Thursday, June 12, 2014

Remembering D-Day, 70 years later

Sometimes I forget that it all really happened — after all, it was so long ago. But for the men who were there, it was real.

The barrels of their guns were every bit as true as the stainless steel water bottle that I hold in my hand, and the English Channel's wind-blown spray was no different than the water that shoots over the sides of the boat when I go fishing.

But it still feels like a movie. It shouldn't. It all happened. And to guys just like me.

It's hard to understand this, especially as I watch those who lent the steel to the spine of the Allied armies grow old and pass away. They, like World War II as a whole, have always seemed close and far at the same time — it's the generation that I don't ever remember as being young, but whose youth will be eternally remembered because of what they did.

Most of us read about D-Day in the histories, which not only insulate us from the horror, but let the commanders' names live on while the men — those fathers, sons, and brothers — are blended together into giant arrows that criss-cross the map of Europe or Asia.

This all looks similar no matter what battle you're reading about, and to many a book-buried scholar, the sands of Normandy have the same off-white hue as the dirt in the trenches of Verdun or the grass in the fields of Waterloo.

But those books will never be able to tell you what it was really like.

You'll never watch a book's eyes wander as he remembers his friend who died when his plane flew into the side of a mountain, or see his frail hands rub the scar tissue where that metal wasp bit him.

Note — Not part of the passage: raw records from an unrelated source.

(* ===== verification/ProxyClient.v ===== *)
(** * The proxy as a client of the auth server (internal/proxy)

    Session resolution over HTTP (authclient.go), the principal made of the
    answer (resolver.go), the headers built from a configured claim mapping
    (headers.go) and the deny body (response.go).  An HTTP exchange of the
    client is an external call that answers the status and the body, or fails. *)

From S2P Require Import Prelude.
From S2P Require Import GoStrings.
From S2P Require Import Effects.
From S2P Require Import GoTime.
From S2P Require Import GoAny.
From S2P Require Import Json.
From S2P Require Import Session.
From S2P Require Import GoUrl.
From S2P Require Import Token.
From S2P Require Import Authz.
From S2P Require Import AuthzHttp.
From S2P Require Import ProxyConfig.

(** ** The auth client *)
Record ResolveResponse := {
  rr_AccessToken : string; rr_Claims : claims; rr_TenantContext : claims }.
Record AuthClient := { baseURL : string; ac_cookieName : string }.

Definition NewAuthClient (base cookieName : string) : AuthClient :=
  {| baseURL := TrimSuffix base "/"; ac_cookieName := cookieName |}.

(** A GET with these headers. *)
Class HttpDoE (E : Type → Type) := HttpDo : string → list (string * string) → E (res (Z * string)).

Section client.
Context `{Unicode} {E : Type → Type} `{!HttpDoE E}.

(** The text of encoding/json's error for a body. *)
Context (json_error : string → string).

Definition resolve_fields : list string := ["access_token"; "claims"; "tenant_context"].

(** [json.NewDecoder(body).Decode(&out)]: the first value of the body. *)
Definition decode_resolve (body : string) : res ResolveResponse :=
  match parse_first body with
  | Some (JObj m) =>
      let '(t, o1) := dec_string (bound resolve_fields "access_token" m) in
      let '(c, o2) := dec_claims (bound resolve_fields "claims" m) in
      let '(tc, o3) := dec_claims (bound resolve_fields "tenant_context" m) in
      if o1 && o2 && o3
      then Ok {| rr_AccessToken := t; rr_Claims := c; rr_TenantContext := tc |}
      else Err (json_error body)
  | Some JNull => Ok {| rr_AccessToken := ""; rr_Claims := None; rr_TenantContext := None |}
  | _ => Err (json_error body)
  end.

Definition resolve_url (c : AuthClient) (connectorID : string) : string :=
  baseURL c +:+ "/internal/resolve"
  +:+ (if String.eqb connectorID "" then "" else "?connector=" +:+ QueryEscape connectorID).
Definition cookie_header (c : AuthClient) (sessionCookie : string) : list (string * string) :=
  if String.eqb sessionCookie "" then [] else [("Cookie", ac_cookieName c +:+ "=" +:+ sessionCookie)].

Definition ResolveConnector (c : AuthClient) (sessionCookie connectorID : string)
    : prog E (res (option ResolveResponse)) :=
  match Parse (resolve_url c connectorID) with
  | Err e => Ret (Err e)
  | Ok _ =>
      r <- call (HttpDo (resolve_url c connectorID) (cookie_header c sessionCookie)) ;;
      Ret match r with
          | Err e => Err e
          | Ok (status, body) =>
              if status =? 401 then Ok None
              else if negb (status =? 200) then
                Err ("auth resolve: status " +:+ Itoa status +:+ ": " +:+ body)
              else match decode_resolve body with Ok out => Ok (Some out) | Err e => Err e end
          end
  end.
Definition Resolve (c : AuthClient) (sessionCookie : string) : prog E (res (option ResolveResponse)) :=
  ResolveConnector c sessionCookie "".

(** [SetCookieFromResponse]: the destination's header values, the source's
    cookies added. *)
Definition SetCookieFromResponse (dst src : gmap string (list string)) : gmap string (list string) :=
  match default [] (src !! "Set-Cookie") with
  | [] => dst
  | l => <["Set-Cookie" := default [] (dst !! "Set-Cookie") ++ l]> dst
  end.

(** ** The principal *)
Definition stringsFromAnySlice (v : any) : list string :=
  match v with AStrs l => l | AList l => strings_of l | _ => [] end.

Definition extractRoles (c : claims) : list string :=
  match (m ← as_map (claim "realm_access" c);
         match stringsFromAnySlice (map_index "roles" m) with [] => None | l => Some l end) with
  | Some roles => roles
  | None => stringsFromAnySlice (claim "roles" c)
  end.

Definition normalizeClaims (c : claims) : claims :=
  match c with
  | None => None
  | Some m => Some match extractRoles c with [] => m | l => <["roles" := AStrs l]> m end
  end.

(** The zero [time.Time] when there is no usable [exp]. *)
Definition principal_exp (c : gmap string any) : Z :=
  match c !! "exp" with
  | Some (AFloat f) => TimeUnix (f64_trunc f)
  | Some (AInt z) => TimeUnix z
  | _ => zero_time
  end.

Definition resolveResponseToPrincipal (r : ResolveResponse) : Principal :=
  let c := default ∅ (normalizeClaims (rr_Claims r)) in
  {| Subject := default "" (as_string (claim "sub" (Some c))); Scopes := [];
     Roles := extractRoles (Some c); p_Claims := Some c; p_ExpiresAt := principal_exp c;
     p_AccessToken := rr_AccessToken r; p_TenantContext := rr_TenantContext r |}.

Record AuthPrincipalResolver := {
  Client : AuthClient; CookieName : string; apr_ConnectorID : string }.

Definition resolver_Resolve (a : AuthPrincipalResolver) (req : Request)
    : prog E (res (option Principal)) :=
  r <- ResolveConnector (Client a) (default "" (Cookies req !! CookieName a)) (apr_ConnectorID a) ;;
  Ret match r with
      | Err e => Err e
      | Ok None => Ok None
      | Ok (Some resp) => Ok (Some (resolveResponseToPrincipal resp))
      end.
End client.

(** ** Headers from a claim mapping *)

(** The value at the end of a path of keys. *)
Fixpoint walk (m : string → option any) (parts : list string) : option any :=
  match parts with
  | [] => None
  | [p] => m p
  | p :: rest =>
      match m p with
      | Some (AMap m') => walk (λ k, assoc k m') rest
      | _ => None
      end
  end.
Definition claim_path (c : gmap string any) (path : string) : option any :=
  if String.eqb path "" then None else walk (λ k, c !! k) (Split path ".").

Definition getClaim (c : gmap string any) (path : string) : string :=
  match claim_path c path with Some (AStr s) => s | _ => "" end.
Definition getClaimSlice (c : gmap string any) (path : string) : list string :=
  match claim_path c path with
  | Some (AList l) => strings_of l
  | Some (AStrs l) => l
  | _ => []
  end.

Definition set_list (k : string) (l : list string) (h : gmap string string) : gmap string string :=
  match l with [] => h | _ => <[k := Join l ","]> h end.

Definition is_admin (cfg : ProxyConfig) (c : gmap string any) : bool :=
  negb (String.eqb (HeaderAdminRole cfg) "")
  && existsb (λ r, String.eqb r (HeaderAdminRole cfg) || String.eqb r "administrator")
       (getClaimSlice c (HeaderRolesClaim cfg)).

Definition BuildUpstreamHeaders (cfg : ProxyConfig) (accessToken : string) (cl tenant : claims)
    : gmap string string :=
  let h := if String.eqb accessToken "" then ∅
           else <["Authorization" := "Bearer " +:+ accessToken]> ∅ in
  match cl with
  | None => h
  | Some c =>
      let h := set_if "X-User-Id" (getClaim c (HeaderUserIDClaim cfg)) h in
      let h := set_if "X-User-Email" (getClaim c (HeaderEmailClaim cfg)) h in
      let h := set_if "X-User-Full-Name" (getClaim c (HeaderNameClaim cfg)) h in
      let h := set_if "X-User-Preferred-Username" (getClaim c (HeaderPreferredUsernameClaim cfg)) h in
      let h := set_list "X-Roles" (getClaimSlice c (HeaderRolesClaim cfg)) h in
      let h := set_list "X-Groups" (getClaimSlice c (HeaderGroupsClaim cfg)) h in
      let h := <["X-Is-Admin" := if is_admin cfg c then "true" else "false"]> h in
      let h := set_if "X-Tenant-Id" (claim_str "tenant_id" tenant) h in
      set_if "X-Tenant-Id" (getClaim c (HeaderTenantIDClaim cfg)) h
  end.

(** [CopyHeaders], in the order the map is walked. *)
Definition CopyHeaders `{MapRange} (header : gmap string (list string)) (h : gmap string string)
    : gmap string (list string) :=
  foldl (λ hd kv, header_set hd kv.1 kv.2) header (range h).

(** ** Deny bodies *)
Definition DenyBody (message : string) : string :=
  let bs := str backslash in
  let msg := ReplaceAll message bs (bs +:+ bs) in
  let msg := ReplaceAll msg (str dquote) (bs +:+ str dquote) in
  print (JObj [("errors", JArr [JObj [("message", JStr msg)]])]).
Definition WriteDenyResponse {E : Type → Type} `{!WriteE E} (statusCode : Z) (message : string) : prog E unit :=
  call (WriteHTTP statusCode [("Content-Type", "application/json")] (DenyBody message)).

He won't shudder when he remembers that "rat-a-tat-tat" of the German anti-aircraft artillery, or be able to tell you in a cracked voice that if there was another war, they would be the very last person to sign up.

He can't explain the pure, utter fear he felt — or how he overcame it to do what needed to be done.

Those that can are our fathers, our grandfathers. We know them. We love them. Many of us have buried them. Unfortunately it won't always be that way, and we are one or two decades removed from having the "Greatest Generation" become a fact instead of a memory.

In the years to come, people will look at them the same way that we look at that great-great-grandfather who fought at Vicksburg or that distant relative who came over on the Mayflower — they existed, sure, but we don't know him, we've never heard his voice or gave him a Father's Day card or held the flashlight for him while he worked on a car in the driveway.

Nah. Once we're gone, they're just a name, a rank, and a small part of that big arrow. I know it's inevitable — time slows for no man — but it's heartbreaking just the same.

So while we're here, we should remember the anniversaries for things like Pearl Harbor or D-Day for what they are: not just another occasion to attend some ceremony, but a chance to be the people that can share the memories of those who, quite literally, saved the world from an overwhelming darkness.

Future generations won't be so lucky. The worst part is they don't even know it.